Current-Biased Transition Edge Detector of $\hbox {MgB}_{2}$ Nanowires for Neutrons: Imaging by Scanning Laser

The superconducting MgB₂ nanowire detector is biased by a current by a battery-class low voltage, and uses the nuclear reactions with a single neutron and the ¹⁰B contained in MgB₂. The MgB₂ detector consists of a 200-nm-thick MgB₂ thin film meander structure of 3 μm line width protected by 300-nm-thick SiO layer. We use enriched boron ¹⁰B to enhance the sensitivity. The thermal energy of 2.3 MeV released by the reaction ¹⁰ B(n, α)⁷Li gives 1.83 MeV to ⁴He and 0.47 MeV to ⁷Li. The energy dissipation in a restricted space causes a local resistive state in the MgB₂ wire, which yields a subtle change in bias current. Through a mutual inductance connected in series with current-biased detector, we are able to measure the event as a voltage pulse. The position-dependent response of the MgB₂ detector is investigated by scanning a focused laser spot with the aid of an XYZ piezo-driven stage and an optical fiber with a focusing lens.
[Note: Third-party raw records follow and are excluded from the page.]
(* ===== verification/Vga.v ===== *)
(** The text screen, [drivers/devices/vga/vga.c]: an 80 by 25 array of character
    cells, written through the device file or scrolled and cleared by commands.

    Registration of the device file ([initialise_vga]'s calls into the device
    file system) is not part of the model. *)
From stdpp Require Import base numbers gmap list.
From S2P Require Import Prelude Arrays.

Definition ROWS : Z := 25.
Definition COLS : Z := 80.
Definition CRT_VGA_CURS_CONF_PORT : Z := 0x3D4.
Definition CRT_VGA_CURS_OUTP_PORT : Z := 0x3D5.
Definition VGA_CMD_SCROLL : Z := 0x01.
Definition VGA_CMD_MOVCRS : Z := 0x02.
Definition VGA_CMD_MOVCRS_XY : Z := 0x03.
Definition VGA_CMD_CLRSCR : Z := 0x04.
Definition VGA_CMD_SET_FG_COLOUR : Z := 0x05.
Definition VGA_CMD_GET_FG_COLOUR : Z := 0x06.
Definition VGA_CMD_SET_BG_COLOUR : Z := 0x07.
Definition VGA_CMD_GET_BG_COLOUR : Z := 0x08.
Definition VGA_CMD_GET_W : Z := 0x09.
Definition VGA_CMD_GET_H : Z := 0x0A.

(** The globals of [vga.c] and the trace of port writes. *)
Record vga := Vga {
  video_memory : list Z; colour_setting : Z; vga_device : Z; vga_status : Z; vga_ports : list (Z * Z)
}.

Definition set_cells (c : list Z) (s : vga) : vga :=
  Vga c s.(colour_setting) s.(vga_device) s.(vga_status) s.(vga_ports).
Definition set_colour (c : Z) (s : vga) : vga :=
  Vga s.(video_memory) c s.(vga_device) s.(vga_status) s.(vga_ports).
Definition vga_out (port data : Z) : cmd vga unit :=
  modify (fun s => Vga s.(video_memory) s.(colour_setting) s.(vga_device) s.(vga_status)
                       (s.(vga_ports) ++ [(port, u8 data)])).

(** [video_memory[i]] and [video_memory[i] = v]. *)
Definition cell (i : Z) : cmd vga Z := bind (gets video_memory) (fun c => of_option (arr_get c i)).
Definition put_cell (i v : Z) : cmd vga unit :=
  fun s => match arr_set s.(video_memory) i v with
           | Some c => Ret (tt, set_cells c s)
           | None => Fault
           end.

(** A character cell in a colour. *)
Definition paint (colour ch : Z) : Z := Z.lor (Z.land ch 0x00FF) (u16 (Z.shiftl colour 8)).

Definition vga_dev_open (device : Z) : cmd vga Z := ret 0.
Definition vga_dev_close (device : Z) : cmd vga Z := ret 0.

(** The bytes read are the second component. *)
Fixpoint read_cells (n : nat) (start : Z) : cmd vga (list Z) :=
  match n with
  | O => ret []
  | S n' => temp <- cell start ;; rest <- read_cells n' (start + 1) ;; ret (u8 temp :: rest)
  end.
Definition vga_dev_read (device start_at size : Z) : cmd vga (Z * list Z) :=
  let video_mem_length := ROWS * COLS in
  if video_mem_length - 1 <? start_at then ret (-1, [])
  else
    let read_length :=
      if video_mem_length <? u32 (start_at + size) then video_mem_length - start_at else size in
    bytes <- read_cells (Z.to_nat (u32 (start_at + read_length) - start_at)) start_at ;;
    ret (i32 read_length, bytes).

(** [buffer j] is the [j]-th byte of the caller's buffer. *)
Definition vga_dev_write (device start_at size : Z) (buffer : Z -> Z) : cmd vga Z :=
  let video_mem_length := ROWS * COLS in
  if video_mem_length - 1 <? start_at then ret (-1)
  else
    let written_length :=
      if video_mem_length <? u32 (start_at + size) then video_mem_length - start_at else size in
    for_ (Z.to_nat (u32 (start_at + written_length) - start_at)) start_at (fun start =>
      colour <- gets colour_setting ;;
      put_cell start (paint colour (buffer (start - start_at)))) ;;;
    ret (i32 written_length).

Definition vga_get_foreground_colour : cmd vga Z := gets (fun s => u8 (Z.land s.(colour_setting) 0x0F)).
Definition vga_get_background_colour : cmd vga Z := gets (fun s => u8 (Z.shiftr s.(colour_setting) 4)).
Definition vga_set_foreground_colour (colour : Z) : cmd vga unit :=
  modify (fun s => let current_bg := u8 (Z.shiftr s.(colour_setting) 4) in
                   set_colour (u8 (Z.lor (Z.shiftl current_bg 4) (Z.land colour 0x0F))) s).
Definition vga_set_background_colour (colour : Z) : cmd vga unit :=
  modify (fun s => let current_fg := u8 (Z.land s.(colour_setting) 0x0F) in
                   set_colour (u8 (Z.lor (Z.shiftl colour 4) (Z.land current_fg 0x0F))) s).
Definition vga_change_colour_settings (foreground background : Z) : cmd vga unit :=
  modify (set_colour (u8 (Z.lor (Z.shiftl background 4) (Z.land foreground 0x0F)))).
Definition vga_get_colour_settings : cmd vga Z := gets colour_setting.

Definition vga_scroll : cmd vga unit :=
  for_ (Z.to_nat ((ROWS - 1) * COLS)) 0 (fun x => v <- cell (x + COLS) ;; put_cell x v) ;;;
  for_ (Z.to_nat COLS) ((ROWS - 1) * COLS) (fun x =>
    colour <- gets colour_setting ;;
    put_cell x (paint colour 32)).

Definition vga_move_cursor_xy (x y : Z) : cmd vga unit :=
  let cursor_location := u16 (y * COLS + x) in
  vga_out CRT_VGA_CURS_CONF_PORT 14 ;;;
  vga_out CRT_VGA_CURS_OUTP_PORT (Z.shiftr cursor_location 8) ;;;
  vga_out CRT_VGA_CURS_CONF_PORT 15 ;;;
  vga_out CRT_VGA_CURS_OUTP_PORT cursor_location.

Definition vga_move_cursor (location : Z) : cmd vga unit :=
  vga_out CRT_VGA_CURS_CONF_PORT 14 ;;;
  vga_out CRT_VGA_CURS_OUTP_PORT (Z.shiftr location 8) ;;;
  vga_out CRT_VGA_CURS_CONF_PORT 15 ;;;
  vga_out CRT_VGA_CURS_OUTP_PORT location.

Definition vga_clrscr : cmd vga unit :=
  for_ (Z.to_nat ROWS) 0 (fun _ => vga_scroll) ;;;
  vga_move_cursor_xy 0 0.

(** [arguments i] is the [i]-th word passed with the command. *)
Definition vga_dev_control (device command : Z) (arguments : Z -> Z) : cmd vga Z :=
  dev <- gets vga_device ;;
  if negb (device =? dev) || (command =? 0) then ret (-1)
  else if command =? VGA_CMD_SCROLL then vga_scroll ;;; ret 0
  else if command =? VGA_CMD_MOVCRS_XY then
    vga_move_cursor_xy (i32 (arguments 0)) (i32 (arguments 1)) ;;; ret 0
  else if command =? VGA_CMD_MOVCRS then vga_move_cursor (arguments 0) ;;; ret 0
  else if command =? VGA_CMD_CLRSCR then vga_clrscr ;;; ret 0
  else if command =? VGA_CMD_GET_W then ret COLS
  else if command =? VGA_CMD_GET_H then ret ROWS
  else if command =? VGA_CMD_GET_FG_COLOUR then vga_get_foreground_colour
  else if command =? VGA_CMD_GET_BG_COLOUR then vga_get_background_colour
  else if command =? VGA_CMD_SET_FG_COLOUR then vga_set_foreground_colour (u8 (arguments 0)) ;;; ret 0
  else if command =? VGA_CMD_SET_BG_COLOUR then vga_set_background_colour (u8 (arguments 0)) ;;; ret 0
  else ret (-1).

Definition vga_dev_status (device : Z) : cmd vga Z :=
  gets (fun s => if device =? s.(vga_device) then s.(vga_status) else 0xFFFFFFFF).

(** * The screen *)

Definition screen (s : vga) (f : Z -> Z) : Prop := array_is 2000 s.(video_memory) f.
Definition same_vga (s s' : vga) : Prop :=
  s'.(colour_setting) = s.(colour_setting) /\ s'.(vga_device) = s.(vga_device) /\
  s'.(vga_status) = s.(vga_status) /\ s'.(vga_ports) = s.(vga_ports).

Lemma same_vga_trans s1 s2 s3 : same_vga s1 s2 -> same_vga s2 s3 -> same_vga s1 s3.
Proof. unfold same_vga. intros (-> & -> & -> & ->) (-> & -> & -> & ->). done. Qed.

Lemma put_cell_spec f i v s :
  screen s f -> 0 <= i < 2000 ->
  wp (put_cell i v) (fun _ s' => screen s' (fun j => if j =? i then v else f j) /\ same_vga s s') s.
Proof.
  intros Hf Hi. unfold wp, put_cell.
  destruct (array_set 2000 _ f (fun j => if j =? i then v else f j) i v Hf Hi) as (c & -> & Hc).
  - by rewrite Z.eqb_refl.
  - intros j Hj. by rewrite (proj2 (Z.eqb_neq j i)).
  - done.
Qed.

(** Painting the cells from [a] on. *)
Lemma paint_loop n a g f s :
  screen s f -> 0 <= a -> a + Z.of_nat n <= 2000 ->
  wp (for_ n a (fun x => colour <- gets colour_setting ;; put_cell x (paint colour (g x)))) (fun _ s' =>
    screen s' (fun j => if (a <=? j) && (j <? a + Z.of_nat n) then paint s.(colour_setting) (g j) else f j) /\
    same_vga s s') s.
Proof.
  intros Hf Ha Hn. eapply wp_mono.
  { apply (wp_for (fun k s' => screen s' (fun j => if (a <=? j) && (j <? k) then paint s.(colour_setting) (g j) else f j)
      /\ same_vga s s')).
    - split; [|done]. eapply array_ext; [exact Hf|]. intros j Hj.
      destruct (Z.leb_spec a j), (Z.ltb_spec j a); try lia; done.
    - intros k t Hk (Ht & Hs). apply wp_bind, wp_gets.
      eapply wp_mono; [apply put_cell_spec; [exact Ht|lia]|]. intros u t' (Ht' & Hs').
      split; [|by eapply same_vga_trans]. eapply array_ext; [exact Ht'|]. intros j Hj. cbn beta.
      destruct Hs as (-> & _). destruct (Z.eqb_spec j k) as [->|].
      + by rewrite (proj2 (Z.leb_le a k)), (proj2 (Z.ltb_lt k (k + 1))) by lia.
      + destruct (Z.leb_spec a j), (Z.ltb_spec j k), (Z.ltb_spec j (k + 1)); try lia; done. }
  done.
Qed.

Lemma vga_scroll_spec f s :
  screen s f ->
  wp vga_scroll (fun _ s' =>
    screen s' (fun j => if j <? 1920 then f (j + 80) else paint s.(colour_setting) 32) /\ same_vga s s') s.
Proof.
  intros Hf. unfold vga_scroll. apply wp_bind. eapply wp_mono.
  { apply (wp_for (fun k s' => screen s' (fun j => if j <? k then f (j + 80) else f j) /\ same_vga s s')).
    - split; [|done]. eapply array_ext; [exact Hf|]. intros j Hj. destruct (Z.ltb_spec j 0); [lia|done].
    - intros k t Hk (Ht & Hs). unfold ROWS, COLS in *. apply wp_bind, wp_bind, wp_gets.
      rewrite (proj2 Ht (k + 80)) by lia. rewrite (proj2 (Z.ltb_ge (k + 80) k)) by lia. apply wp_ret.
      eapply wp_mono; [apply put_cell_spec; [exact Ht|lia]|]. intros u t' (Ht' & Hs').
      split; [|by eapply same_vga_trans]. eapply array_ext; [exact Ht'|]. intros j Hj. cbn beta.
      destruct (Z.eqb_spec j k) as [->|]; [by rewrite (proj2 (Z.ltb_lt k (k + 1))) by lia|].
      destruct (Z.ltb_spec j k), (Z.ltb_spec j (k + 1)); try lia; done. }
  intros u t (Ht & Hs). eapply wp_mono.
  { apply (paint_loop _ _ (fun _ => 32) _ _ Ht); unfold ROWS, COLS; lia. }
  intros u' t' (Ht' & Hs'). split; [|by eapply same_vga_trans].
  eapply array_ext; [exact Ht'|]. intros j Hj. cbn beta. unfold ROWS, COLS.
  destruct Hs as (-> & _).
  destruct (Z.leb_spec ((25 - 1) * 80) j), (Z.ltb_spec j ((25 - 1) * 80 + Z.of_nat (Z.to_nat 80))),
    (Z.ltb_spec j 1920), (Z.ltb_spec j (0 + Z.of_nat (Z.to_nat ((25 - 1) * 80)))); try lia; done.
Qed.

(** Writing to the screen's device file stays on the screen for every 32-bit
    position and size, including those whose sum wraps: a start past the last
    cell is refused, an end past it is cut, and the cells written carry the
    caller's bytes in the current colour; when the sum wraps, nothing is written. *)
Theorem vga_dev_write_bounded f device start_at size buffer s :
  screen s f -> is_u32 start_at -> is_u32 size ->
  wp (vga_dev_write device start_at size buffer) (fun r s' =>
    let n := if 2000 <=? start_at then 0
             else if 2 ^ 32 <=? start_at + size then 0 else Z.min size (2000 - start_at) in
    screen s' (fun j => if (start_at <=? j) && (j <? start_at + n)
                        then paint s.(colour_setting) (buffer (j - start_at)) else f j) /\
    same_vga s s' /\ (2000 <= start_at -> r = -1) /\
    (start_at < 2000 -> start_at + size < 2 ^ 32 -> r = n)) s.
Proof.
  intros Hf Hst Hsz. unfold is_u32 in *. unfold vga_dev_write. change (ROWS * COLS) with 2000.
  change (2000 - 1) with 1999. destruct (Z.ltb_spec 1999 start_at).
  { apply wp_ret. rewrite (proj2 (Z.leb_le 2000 start_at)) by lia. cbn zeta. split_and!; [|done|done|lia].
    eapply array_ext; [exact Hf|]. intros j Hj.
    destruct (Z.leb_spec start_at j), (Z.ltb_spec j (start_at + 0)); try lia; done. }
  rewrite (proj2 (Z.leb_gt 2000 start_at)) by lia. set (w := if 2000 <? _ then _ else _). cbn zeta.
  set (n := if 2 ^ 32 <=? _ then _ else _).
  assert (Hn : Z.of_nat (Z.to_nat (u32 (start_at + w) - start_at)) = n /\ 0 <= n <= 2000 - start_at /\
    (start_at + size < 2 ^ 32 -> w = n)).
  { subst w n. unfold u32. destruct (Z.leb_spec (2 ^ 32) (start_at + size)).
    - assert (Hm : (start_at + size) mod 2 ^ 32 = start_at + size - 2 ^ 32) by zdm.
      rewrite Hm. destruct (Z.ltb_spec 2000 (start_at + size - 2 ^ 32)); [lia|]. rewrite Hm. lia.
    - rewrite (Z.mod_small (start_at + size)) by lia. destruct (Z.ltb_spec 2000 (start_at + size)).
      + rewrite Z.mod_small by lia. lia.
      + rewrite Z.mod_small by lia. lia. }
  destruct Hn as (Hn & Hb & Hw). apply wp_bind. eapply wp_mono.
  { apply (paint_loop _ start_at (fun x => buffer (x - start_at)) _ _ Hf); lia. }
  intros u s' (Hs' & Hv). rewrite Hn in Hs'. apply wp_ret. split_and!; [exact Hs'|exact Hv|lia|].
  intros _ Hnw. rewrite (Hw Hnw). apply i32_small. lia.
Qed.

(** Clearing the screen scrolls all 25 rows away: every one of the 2000 cells
    becomes a space in the current colour and the cursor is sent to cell 0. *)
Theorem vga_clrscr_blanks f s :
  screen s f ->
  wp vga_clrscr (fun _ s' => screen s' (fun _ => paint s.(colour_setting) 32) /\
    s'.(vga_ports) = s.(vga_ports) ++ [(0x3D4, 14); (0x3D5, 0); (0x3D4, 15); (0x3D5, 0)]) s.
Proof.
  intros Hf. unfold vga_clrscr. apply wp_bind. eapply wp_mono.
  { apply (wp_for (fun k s' => screen s' (fun j => if j <? 2000 - 80 * k then f (j + 80 * k)
                                               else paint s.(colour_setting) 32) /\ same_vga s s')).
    - split; [|done]. eapply array_ext; [exact Hf|]. intros j Hj. cbn beta.
      rewrite (proj2 (Z.ltb_lt j _)) by lia. f_equal. lia.
    - intros k t Hk (Ht & Hs). eapply wp_mono; [exact (vga_scroll_spec _ _ Ht)|]. intros u t' (Ht' & Hs').
      split; [|by eapply same_vga_trans]. eapply array_ext; [exact Ht'|]. intros j Hj. cbn beta.
      destruct Hs as (-> & _).
      destruct (Z.ltb_spec j 1920), (Z.ltb_spec j (2000 - 80 * (k + 1))), (Z.ltb_spec (j + 80) (2000 - 80 * k));
        try lia; try done. f_equal. lia. }
  intros u t (Ht & Hs). unfold vga_move_cursor_xy, vga_out. do 3 (apply wp_bind, wp_modify). apply wp_modify.
  split.
  - eapply array_ext; [exact Ht|]. intros j Hj. cbn beta. unfold ROWS in *.
    destruct (Z.ltb_spec j (2000 - 80 * (0 + Z.of_nat (Z.to_nat 25)))); [lia|done].
  - cbn [vga_ports]. rewrite <- !app_assoc. destruct Hs as (_ & _ & _ & ->). reflexivity.
Qed.

Definition demo_vga : vga := Vga (replicate 2000 0) 7 5 1 [].

Lemma vga_dev_write_bounded_witness :
  wp (vga_dev_write 5 1998 4 (fun j => 65 + j)) (fun r s' =>
    screen s' (fun j => if (1998 <=? j) && (j <? 1998 + 2) then paint 7 (65 + (j - 1998)) else 0) /\
    same_vga demo_vga s' /\ (2000 <= 1998 -> r = -1) /\ (1998 < 2000 -> 1998 + 4 < 2 ^ 32 -> r = 2)) demo_vga.
Proof.
  apply (vga_dev_write_bounded (fun _ => 0) 5 1998 4 (fun j => 65 + j) demo_vga);
    [by apply (array_replicate 2000)|by vm_compute|by vm_compute].
Defined.

Lemma vga_clrscr_blanks_witness :
  wp vga_clrscr (fun _ s' => screen s' (fun _ => paint 7 32) /\
    s'.(vga_ports) = [] ++ [(0x3D4, 14); (0x3D5, 0); (0x3D4, 15); (0x3D5, 0)]) demo_vga.
Proof. apply (vga_clrscr_blanks (fun _ => 0) demo_vga). by apply (array_replicate 2000). Defined.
A clear two-dimensional imaging pattern of the sensor signal well corresponds to the detector geometry. According to our results, the inhomogeneity and position-sensitive nature of the detector are supposed to be critical in governing the detection efficiency of the current-biased transition edge detector, which works only in the narrow temperature regime near T_c.